Il se souciait rarement du bien-être des gens, mais dans le cas de Potter, il se sentait légèrement responsable. Il était à quelques mètres seulement de lui pendant qu'il se faisait attaquer, et il n'avait rien fait.

-Il va mieux. Je lui ai donné une potion pour dormir, histoire de soulager un peu son corps de toute la tension qu'il a emmagasiné. Je pense qu'il ne va pas tarder à se réveiller, tu peux attendre ici si tu veux.

Severus se renfrogna. Détournant les yeux de la jeune femme, il lui avoua, gêné par son attitude :

-Je ne suis pas sûr qu'il veuille me voir. J'ai… J'ai eu envie de le mordre et il l'a vu.

Devant son air dépité, elle posa une main compatissante sur l'épaule de son ami.

-Ne t'inquiète pas, je lui ai dit que tu étais un gentil vampire.

Elle ricana en voyant la grimace qui traversait le visage de Severus.
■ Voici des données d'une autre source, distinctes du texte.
(* ===== verification/RboxMail.v ===== *)
(** Reading a mail: storage-rbox/rbox-mail.h and rbox-mail.cpp. The index gives the
    name of the mail's object; its text, its dates and its sizes come from the
    index, from the attributes of the object, or from the object itself. *)
From S2P Require Export DovecotMail RboxMailbox RboxSave SaveCommit.
Local Open Scope rmb_scope.

(** [struct rbox_mail]; guids as [guid_128_to_string] shows them. *)
Record rbox_mail := mk_rbox_mail {
  ml_seq : Z;                              (** [mail->seq] *)
  ml_data : index_mail_data;               (** [imail.data] *)
  ml_index_guid : string;
  ml_index_oid : string;
  ml_rados_mail : option RadosMail;        (** [None]: a null pointer *)
  ml_last_seq : Z;
}.

Inductive mail_fetch_field := MAIL_FETCH_GUID | MAIL_FETCH_UIDL_BACKEND | MAIL_FETCH_POP3_ORDER | MAIL_FETCH_OTHER (n : Z).

Module RboxMail.
Definition set_data (x : index_mail_data) (m : rbox_mail) : rbox_mail :=
    mk_rbox_mail (ml_seq m) x (ml_index_guid m) (ml_index_oid m) (ml_rados_mail m) (ml_last_seq m).
Definition set_rados_mail (x : option RadosMail) (m : rbox_mail) : rbox_mail :=
    mk_rbox_mail (ml_seq m) (ml_data m) (ml_index_guid m) (ml_index_oid m) x (ml_last_seq m).
Definition set_last_seq (x : Z) (m : rbox_mail) : rbox_mail :=
    mk_rbox_mail (ml_seq m) (ml_data m) (ml_index_guid m) (ml_index_oid m) (ml_rados_mail m) x.
Definition set_seq (x : Z) (m : rbox_mail) : rbox_mail :=
    mk_rbox_mail x (ml_data m) (ml_index_guid m) (ml_index_oid m) (ml_rados_mail m) (ml_last_seq m).
Definition set_index_guid (x : string) (m : rbox_mail) : rbox_mail :=
    mk_rbox_mail (ml_seq m) (ml_data m) x (ml_index_oid m) (ml_rados_mail m) (ml_last_seq m).
Definition set_index_oid (x : string) (m : rbox_mail) : rbox_mail :=
    mk_rbox_mail (ml_seq m) (ml_data m) (ml_index_guid m) x (ml_rados_mail m) (ml_last_seq m).
Lemma create_gives data b size :
  istream_opened = None → Z.of_nat (slen data) < INT_MAX → (0 < slen data)%nat →
  (b, size) = (data, Z.of_nat (slen data)) ∨
    (Gzip.check_is_zlib data = Some true ∧ (b, size) = (data +:+ nul_string, int32 (Z.of_nat (slen data) + 1))) →
  ∀ s, ∃ input, RboxMail.get_mail_stream b size s = (Some input, s) ∧ gives_text data input.
Proof.
  intros Hop Hmax Hpos Hb s. unfold RboxMail.get_mail_stream. rewrite Hop. eexists. split; [reflexivity|].
  assert (Hav : ∀ b, 0 < Z.of_nat (slen b) <= INT_MAX →
    MailStream.available (MailStream.i_stream_data_seek 0 (MailStream.i_stream_create_from_bufferlist b (Z.of_nat (slen b)))).2 = Some b).
  { intros b' Hb'. apply (buffer_stream_bytes b' Hb'). }
  unfold INT_MAX in *. destruct Hb as [[= -> ->]|[Hz [= -> ->]]]; [left; apply Hav; lia|right; split; [done|]].
  assert (slen (data +:+ nul_string) = (1 + slen data)%nat) as El by (rewrite slen_app; cbn; lia).
  replace (int32 (Z.of_nat (slen data) + 1)) with (Z.of_nat (slen (data +:+ nul_string)));
    [apply Hav; rewrite El; lia|]. rewrite El, wrap_s_small by lia. lia.
Qed.

(** What follows the read. *)
Lemma stream_of_mail_spec out s :
  loaded out s → istream_opened = None → (∀ ob, m0 !! (io, oid) = Some ob → Z.of_nat (slen (ob_data ob)) <= INT_MAX) →
  ∃ ob, m0 !! (io, oid) = Some ob ∧
  let '(res, s') := RboxMail.stream_of_mail junk_size junk_date mb (Some out) s in
  (∀ ret, res = Some ret → 0 <= ret →
    ∃ input, im_stream (ml_data s'.1) = Some input ∧ gives_text (ob_data ob) input) ∧
  (0 < Z.of_nat (slen (ob_data ob)) < INT_MAX → Gzip.check_is_zlib (ob_data ob) = Some false → res = Some 0).
Proof.
  intros (mail & ob & Hm & Hob & Hbuf & ->) Hop Hsize. exists ob. split; [done|].
  unfold RboxMail.stream_of_mail. cbn [default from_option id]. mlrun.
  specialize (Hsize ob Hob). unfold INT_MAX in Hsize. rewrite wrap_s_small by lia.
  destruct (decide _) as [|Hne]; mlrun; [split; [intros ? [= <-]; lia|lia]|].
  destruct (decide _) as [|Hmax]; mlrun; [split; [intros ? [= <-]; lia|lia]|].
  set (mail2 := Mail.set_rados_save_date (ob_mtime ob) (Mail.set_mail_size (Z.of_nat (slen (ob_data ob))) mail)).
  assert (Hbuf2 : rm_mail_buffer mail2 = Some (ob_data ob)).
  { destruct mail. cbn in *. rewrite Hbuf. unfold read_range. rewrite str_drop_0, decide_True by (unfold INT_MAX; lia). done. }
  match goal with |- context [RboxMail.stream_contents mb ?n ?s] => set (s2 := s); pose proof (contents_spec n s2 mail2 (ob_data ob)) as Hc end.
  assert (Hm2 : ml_rados_mail s2.1 = Some mail2) by (subst s2; cbn; by rewrite Hm).
  assert (Htotal : Gzip.check_is_zlib (ob_data ob) = Some false → is_Some (RboxMail.stream_contents mb (Z.of_nat (slen (ob_data ob))) s2).1).
  { intros Hz. unfold RboxMail.stream_contents. mlrun. rewrite Hm2. mlrun. rewrite Hbuf2. mlrun. rewrite Hz. mlrun. by eexists. }
  destruct (RboxMail.stream_contents _ _ _) as [[[b size]|] s3]; cbn [fst snd] in *;
    [|split; [done|]; intros _ Hz; by destruct (Htotal Hz)].
  specialize (Hc (b, size) Hm2 Hbuf2 eq_refl). mlrun.
  match goal with |- context [RboxMail.get_mail_stream b size ?s] =>
    destruct (create_gives (ob_data ob) b size Hop ltac:(unfold INT_MAX in *; lia) ltac:(lia) Hc s) as (input & Ei & Hg) end.
  rewrite Ei. cbn [fst snd]. mlrun. split; [intros ret _ _; by exists input|done].
Qed.

(** The mail names the object [oid], or will once its index record is loaded. *)
Definition names (m : rbox_mail) (w : W) : Prop :=
  oid ≠ "" ∧
  ((∃ mail, ml_rados_mail m = Some mail ∧ rm_oid mail = oid ∧ ml_index_oid m = oid) ∨
   (ml_rados_mail m = None ∧ ml_seq m ≠ uint32 (-1) ∧
    ∃ rec guid, mail_index_lookup (ml_seq m) w = Some rec ∧ ir_ext rec = Some (guid, oid))).
Lemma ensure_oid_names m h r (w : W) :
  names m w →
  ∃ m1 mail, RboxMail.ensure_oid (m, (h, (r, w))) = (Some 0, (m1, (h, (r, w)))) ∧
    ml_rados_mail m1 = Some mail ∧ rm_oid mail = oid.
Proof.
  intros [Hoid [(mail & Hm & Ho & _)|(Hm & Hseq & rec & guid & Hl & He)]]; unfold RboxMail.ensure_oid, RboxMail.alloc_if_null; mlrun.
  - rewrite Hm. mlrun. rewrite Hm. mlrun. rewrite decide_False by congruence. mlrun. by exists m, mail.
  - rewrite Hm. mlrun. cbn [ml_rados_mail RboxMail.set_last_seq RboxMail.set_rados_mail]. mlrun.
    rewrite decide_True by done. unfold RboxMail.rbox_get_index_record. mlrun.
    cbn [ml_seq ml_last_seq RboxMail.set_last_seq RboxMail.set_rados_mail]. rewrite decide_False by congruence. mlrun.
    rewrite Hl. cbn [mbind option_bind]. rewrite He. mlrun. cbn. eexists _, _. by repeat split.
Qed.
-Je ne suis pas gentil ! Et puis je ne pense pas que cela ait suffi à le rassurer, il me côtoie depuis 6 ans.

-Il te côtoie peut-être, mais il ne te connait pas et je pense qu'il en a conscience. Il n'a pas l'air d'être du genre à avoir des préjugés sur les gens.
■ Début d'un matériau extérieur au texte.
(* ===== verification/RboxCopy.v ===== *)
(** Copying a mail to a mailbox: storage-rbox/rbox-copy.cpp. Between mailboxes of
    the plugin the object is copied in the cluster; other mails are saved by
    Dovecot's generic copy. The source and the destination mailbox share the
    plugin's storage object. *)
From S2P Require Export RboxMail.
Local Open Scope rmb_scope.

(** Dovecot's functions on the data of a save. *)
Class DovecotCopy (W : Type) := {
  mailbox_save_copy_flags : rbox_mail → W → mail_save_data → mail_save_data;
  index_save_context_free : mail_save_data → mail_save_data;
  MAIL_FETCH_FROM_ENVELOPE : Z;
}.

Module RboxCopy.
Definition set_received_date (x : Z) (d : mail_save_data) : mail_save_data :=
    mk_save_data (sd_uid d) (sd_flags d) (sd_pvt_flags d) (sd_keywords d) (sd_min_modseq d) x (sd_save_date d)
      (sd_guid d) (sd_pop3_uidl d) (sd_pop3_order d) (sd_from_envelope d).
Definition set_from_envelope (x : string) (d : mail_save_data) : mail_save_data :=
    mk_save_data (sd_uid d) (sd_flags d) (sd_pvt_flags d) (sd_keywords d) (sd_min_modseq d) (sd_received_date d)
      (sd_save_date d) (sd_guid d) (sd_pop3_uidl d) (sd_pop3_order d) (Some x).
Definition set_guid (x : string) (d : mail_save_data) : mail_save_data :=
    mk_save_data (sd_uid d) (sd_flags d) (sd_pvt_flags d) (sd_keywords d) (sd_min_modseq d) (sd_received_date d)
      (sd_save_date d) (Some x) (sd_pop3_uidl d) (sd_pop3_order d) (sd_from_envelope d).

Section ops.
Context `{Jansson} `{Librados W} `{RadosAdmin W} `{Dovecot W} `{DovecotBoxes W} `{DovecotMail W} `{LibradosMail W} `{DovecotCopy W}.
  Abbreviation S := (rbox_mail * (rbox_save_context * (rbox_health * (rbox_storage * W))))%type.
  Abbreviation M := (ST S).
(** The mailbox of the mail and the one it is copied to; whether Dovecot saves a
    new mail ([_ctx->saving]), the names of the storages, whether both mailboxes
    have the same one, whether the destination refuses references
    ([disable_reflink_copy_to]), the time, and Dovecot's generic copy. *)
Variables (src dest : mailbox) (saving : bool) (src_storage dest_storage : string) (same_storage : bool)
  (disable_reflink_copy_to : bool) (now : Z) (mail_storage_copy : M (option Z)).

Definition on_mail {A} (m : ST (rbox_mail * (rbox_health * (rbox_storage * W))) A) : M A :=
    λ '(ml, (c, s)), let '(a, (ml, s)) := m (ml, s) in (a, (ml, (c, s))).
Definition on_save {A} (m : ST (rbox_save_context * (rbox_storage * W)) A) : M A :=
    λ '(ml, (c, (h, s))), let '(a, (c, s)) := m (c, s) in (a, (ml, (c, (h, s)))).
Definition rbox {A} (m : ST (rbox_storage * W) A) : M A := on_mail (RboxMail.rbox m).
Definition index (a : index_action) : M unit := on_mail (RboxMail.index a).
Definition save_get : M rbox_save_context := on_save RboxSave.get.
Definition save_modify (f : rbox_save_context → rbox_save_context) : M unit := on_save (RboxSave.modify f).
Definition modify_data (f : mail_save_data → mail_save_data) : M unit :=
    save_modify (λ c, SaveContext.set_data (f (sc_data c)) c).

(** [rbox_mail_copy_set_failed] and [mail_copy_set_failed]: the error of the
    source's storage becomes one of the destination's. *)
Definition rbox_mail_copy_set_failed : M unit := if same_storage then mret tt else index IxSetError.

Definition rbox_mail_save_copy_default_metadata : M (option Z) :=
    c ← save_get;
    ret ←! (if decide (sd_received_date (sc_data c) = -1) then
              '(ret, received_date) ←! on_mail (RboxMail.rbox_mail_get_received_date src);
              if decide (ret < 0) then rbox_mail_copy_set_failed ;; aret (-1)
              else modify_data (set_received_date received_date) ;; aret 0
            else aret 0);
    if decide (ret < 0) then aret (-1) else
    c ← save_get;
    ret ←! (match sd_from_envelope (sc_data c) with
            | Some _ => aret 0
            | None =>
                '(ret, from_envelope) ←! on_mail (RboxMail.rbox_mail_get_special src
                                            (MAIL_FETCH_OTHER (MAIL_FETCH_FROM_ENVELOPE (W:=W))));
                if decide (ret < 0) then rbox_mail_copy_set_failed ;; aret (-1)
                else match from_envelope with
                     | None => abort
                     | Some v => (if decide (c_str v = "") then mret tt else modify_data (set_from_envelope v)) ;; aret 0
                     end
            end);
    if decide (ret < 0) then aret (-1) else
    c ← save_get;
    match sd_guid (sc_data c) with
    | Some _ => aret 0
    | None =>
        '(ret, guid) ←! on_mail (RboxMail.rbox_mail_get_special src MAIL_FETCH_GUID);
        if decide (ret < 0) then rbox_mail_copy_set_failed ;; aret (-1)
        else match guid with
             | None => abort
             | Some v => (if decide (c_str v = "") then mret tt else modify_data (set_guid v)) ;; aret 0
             end
    end.

(** The attributes of the copy that differ from those of the source. *)
Definition set_mailbox_metadata (r : rbox_storage) (c : rbox_save_context) : list RadosMetadata :=
    [Metadata.convert_cstr RBOX_METADATA_MAILBOX_GUID (mb_mailbox_guid dest);
     Metadata.convert_time RBOX_METADATA_RECEIVED_TIME (sd_received_date (sc_data c))] ++
    (if JsonConfig.is_update_attributes (rados_cfg (rb_config r)) &&
        JsonConfig.is_updateable_attribute RBOX_METADATA_ORIG_MAILBOX (rados_cfg (rb_config r))
     then [Metadata.convert_cstr RBOX_METADATA_ORIG_MAILBOX (mb_name dest)] else []).

(** The namespaces of the users of both mailboxes; [None]: [-1]. *)
Definition get_src_dest_namespace : M (option (string * string)) :=
    r ← rbox Rbox.get;
    let ns_src_mail1 := Rbox.mailbox_uid (mb_owner src) r in
    let ns_dest_mail1 := Rbox.mailbox_uid (mb_owner dest) r in
    '(found, ns_src) ← rbox (Rbox.on_ns_mgr (NamespaceMgr.lookup_key ns_src_mail1));
    if negb (found : bool) then mret None else
    '(found, ns_dest) ← rbox (Rbox.on_ns_mgr (NamespaceMgr.lookup_key ns_dest_mail1));
    if negb (found : bool) then mret None else
    mret (Some (default "" ns_src, default "" ns_dest)).

(** [free_rados_mail] of the mail of the save. *)
Definition free_saved_mail : M unit :=
    save_modify (λ c, SaveContext.set_rados_mail None
      (match sc_rados_mail c with Some p => SaveContext.set_heap (delete p (sc_heap c)) c | None => c end)).

Definition copy_mail (from_alt_storage : bool) (ns_src ns_dest : string) : M (option Z) :=
    mail ←! on_mail RboxMail.the_mail;
    let src_oid := rm_oid mail in
    on_save RboxSave.setup_mail_object ;;
    c ← save_get;
    match RboxSave.current c with
    | None => abort
    | Some copied =>
        let dest_oid := rm_oid copied in
        r ← rbox Rbox.get;
        let metadata_update := set_mailbox_metadata r c in
        ret_val ← rbox ((if from_alt_storage then Rbox.on_alt else Rbox.on_s)
                          (Storage.copy now src_oid ns_src dest_oid ns_dest metadata_update));
        if decide (ret_val < 0) then
          (if decide (ret_val = - ENOENT) then on_mail (RboxMail.rbox_mail_set_expunged src) else mret tt) ;;
          free_saved_mail ;;
          rbox_mail_copy_set_failed ;;
          aret (-1)
        else
          save_modify (SaveContext.set_failed false) ;;
          on_save (RboxSave.rbox_add_to_index dest) ;;
          r ← rbox Rbox.get;
          (if Log.is_open (rb_log r) then
             rbox (Rbox.modify (λ r, Rbox.set_fs
               (Log.append (Entry.new dest_oid ns_dest (st_pool_name (if from_alt_storage then rb_alt r else rb_s r))
                              Entry.op_cpy) (rb_log r) (rb_fs r)) r))
           else mret tt) ;;
          aret 0
    end.

Definition rbox_mail_storage_try_copy (from_alt_storage : bool) : M (option Z) :=
    ns ← get_src_dest_namespace;
    match ns with
    | None => aret (-1)
    | Some (ns_src, ns_dest) =>
        m ← on_mail RboxMail.get;
        (match ml_rados_mail m with
         | Some _ => mret tt
         | None => on_mail (RboxMail.modify (RboxMail.set_rados_mail (Some Mail.new)))
         end) ;;
        c ← save_get;
        if negb (sc_copying c) then aret 0 else
        ret ←! on_mail RboxMail.rbox_get_index_record;
        if decide (ret < 0) then rbox_mail_copy_set_failed ;; aret (-1) else
        ret ←! rbox_mail_save_copy_default_metadata;
        if decide (ret < 0) then aret (-1) else
        ret ←! copy_mail from_alt_storage ns_src ns_dest;
        if decide (ret < 0) then aret (-1) else
        c ← save_get;
        (if disable_reflink_copy_to then mret tt else index (IxCopyCacheFields (sc_seq c))) ;;
        (if sc_dest_mail c then index (IxSetSeqSaving (sc_seq c)) else mret tt) ;;
        aret 0
    end.

Definition free_context : M unit := modify_data (index_save_context_free (W:=W)).

Definition rbox_mail_storage_copy : M (option Z) :=
    save_modify (SaveContext.set_finished true) ;;
    m ← on_mail RboxMail.get;
    alt_storage ← on_mail (RboxMail.ask (RboxMail.alt_storage_of src m));
    opened ←! rbox (Rbox.open_mailbox dest alt_storage);
    if decide (opened < 0) then aret (-1) else
    c ← save_get;
    if saving || negb (sc_copying c) || negb (bool_decide (src_storage = "rbox")) then
      flags ← on_mail (RboxMail.ask (mailbox_save_copy_flags m));
      modify_data flags ;;
      ret ←! mail_storage_copy;
      aret (if decide (ret < 0) then -1 else 0)
    else
      ret ←! rbox_mail_storage_try_copy alt_storage;
      if decide (ret < 0) then free_context ;; aret (-1) else aret 0.

Definition rbox_mail_copy : M (option Z) :=
    save_modify (SaveContext.set_copying (negb saving && bool_decide (src_storage = "rbox") &&
                                          bool_decide (src_storage = dest_storage))) ;;
    ret ←! rbox_mail_storage_copy;
    save_modify (SaveContext.set_copying false) ;;
    free_context ;;
    aret ret.
End ops.
End RboxCopy.

(** In the concrete world an envelope has the number 4096, and freeing a save's
    strings leaves nothing of them. *)
#[export] Instance dv_copy : DovecotCopy MemDovecot := {
  mailbox_save_copy_flags m w d :=
    mk_save_data (sd_uid d) (index_mail_get_flags (ml_seq m) w) (sd_pvt_flags d) (sd_keywords d) (sd_min_modseq d)
      (sd_received_date d) (sd_save_date d) (sd_guid d) (sd_pop3_uidl d) (sd_pop3_order d) (sd_from_envelope d);
  index_save_context_free d :=
    mk_save_data (sd_uid d) (sd_flags d) (sd_pvt_flags d) (sd_keywords d) (sd_min_modseq d) (sd_received_date d)
      (sd_save_date d) None None (sd_pop3_order d) None;
  MAIL_FETCH_FROM_ENVELOPE := 4096;
}.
-Oh si, il l'est, en ce qui me concerne en tout cas.

-Je lui ai parlé un peu des vampires et il avait plus l'air intéressé que perturbé ou rempli d'a priori.
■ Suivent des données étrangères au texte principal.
(* ===== verification/LoadObjects.v ===== *)
(** Loading the mails of a namespace: [RmbCommands::load_objects] of
    librmb/tools/rmb/rmb-commands.cpp. The main thread submits one asynchronous
    [aio_stat] for each object, and gives the mail its name after it submitted the
    call; the thread of librados runs [aio_cb] for the calls that completed, in any
    order, also before the mail has its name. *)
From S2P Require Export RmbQuery MetadataStorage.
Local Open Scope rmb_scope.

(** [mail_objects] keeps pointers, so the mails have their numbers, in the order in
    which they were made, and are found by them. *)
Record loading (W : Type) := mk_loading {
  lo_todo : list string;                 (** what the iterator has still to give *)
  lo_naming : option (nat * string);     (** submitted, [set_oid] is next *)
  lo_mails : list RadosMail;
  lo_pending : list (nat * string);      (** submitted, [aio_cb] has not run *)
  lo_done : list nat;                    (** [mail_objects] *)
  lo_world : W;
}.
#[global] Arguments mk_loading {W} _ _ _ _ _ _.
#[global] Arguments lo_todo {W} _. #[global] Arguments lo_naming {W} _. #[global] Arguments lo_mails {W} _.
#[global] Arguments lo_pending {W} _. #[global] Arguments lo_done {W} _. #[global] Arguments lo_world {W} _.

Module LoadObjects.
Section ops.
Context `{Librados W} `{MetadataModule W T}.
Variables (io : ioctx) (ms : T) (load_metadata : bool).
-Tu lui as parlé des vampires ?! Mais je n'arrive pas à lui effacer la mémoire, il risque de s'en souvenir !

-C'était le but à la base, rigola Guiliane. Je ne voulais pas qu'il ait une trop mauvaise opinion de toi, de nous.

Severus grommela.

-Je ne pense pas que ça suffira à lui faire changer le regard qu'il a sur moi.

-Pourquoi ? Demanda la jeune femme rousse un sourire au coin des lèvres, tu veux qu'il te voit autrement ?

-Non, je m'en fiche.

-Severus.

-Quoi ?

-Non, rien, soupira la jeune femme. Tu me désespères Severus, tu le sais ça ?

Severus lui offrit un sourire goguenard et malicieux qu'il ne montrait qu'à ses amis.

Guiliane sourit malgré elle. Severus avait un caractère impossible, mais elle ne pouvait s'empêcher de l'apprécier. Elle était tellement désolée pour lui qu'il soit si seul, si renfermé sur lui-même. Elle aurait voulu que tout le monde partage le même bonheur qu'elle connaissait avec Ulver. Surtout Severus, il le méritait.

-Je pense que tu ne devrais pas effacer la mémoire de ce garçon. Je ne pense pas qu'il causera des problèmes à la race des vampires. Il a plus l'air intéressé par le sujet qu'hostile. Tu pourrais peut-être parler avec lui de ta condition, ça te ferait peut-être du bien d'en discuter avec quelqu'un d'étranger au milieu.

-Quoi ! S'offusqua Severus, tu veux que je me confie à ce gosse ?

-Ce n'est pas un gosse Severus, il n'a que quatre ans de moins que moi.

-C'est bien ce que je dis.

Guiliane voulut lui frapper la tête pour son insolence, mais autant essayer d'épingler une mouche sur un mur avec une fourchette. Un vampire était très difficile à surprendre et encore plus à toucher s'il ne le voulait pas.

-Pfff ! Bon, je te laisse si c'est comme ça. Essaye de ne pas le bouffer !

Severus lui jeta un regard noir qu'elle ignora avant de sortir de la pièce.

Son attention de nouveau portée sur Potter, il alla s'assoir sur la chaise qui était restée près du lit alors que les paupières de son élève commençaient à s'agiter.

Qu'est-ce qu'il allait faire de lui ?

Harry sentit les bribes de sommeil qui l'enveloppait s'effilocher. Il souleva difficilement les paupières encore engourdies de sommeil et ouvrit les yeux. Il sursauta en croisant le regard de son professeur posé sur lui, mais ne détourna pas les yeux. Pendant plusieurs secondes, ils restèrent à se fixer.

Son professeur finit par rompre le silence.

-Qu'est-ce que je vais faire de vous, Potter…

Harry haussa les épaules et afficha un sourire mi-malicieux, mi-innocent.

Sous les yeux écarquillés de surprise de son élève, Severus se laissa tomber contre le dossier de sa chaise dans un soupir et s'avachit sur son siège.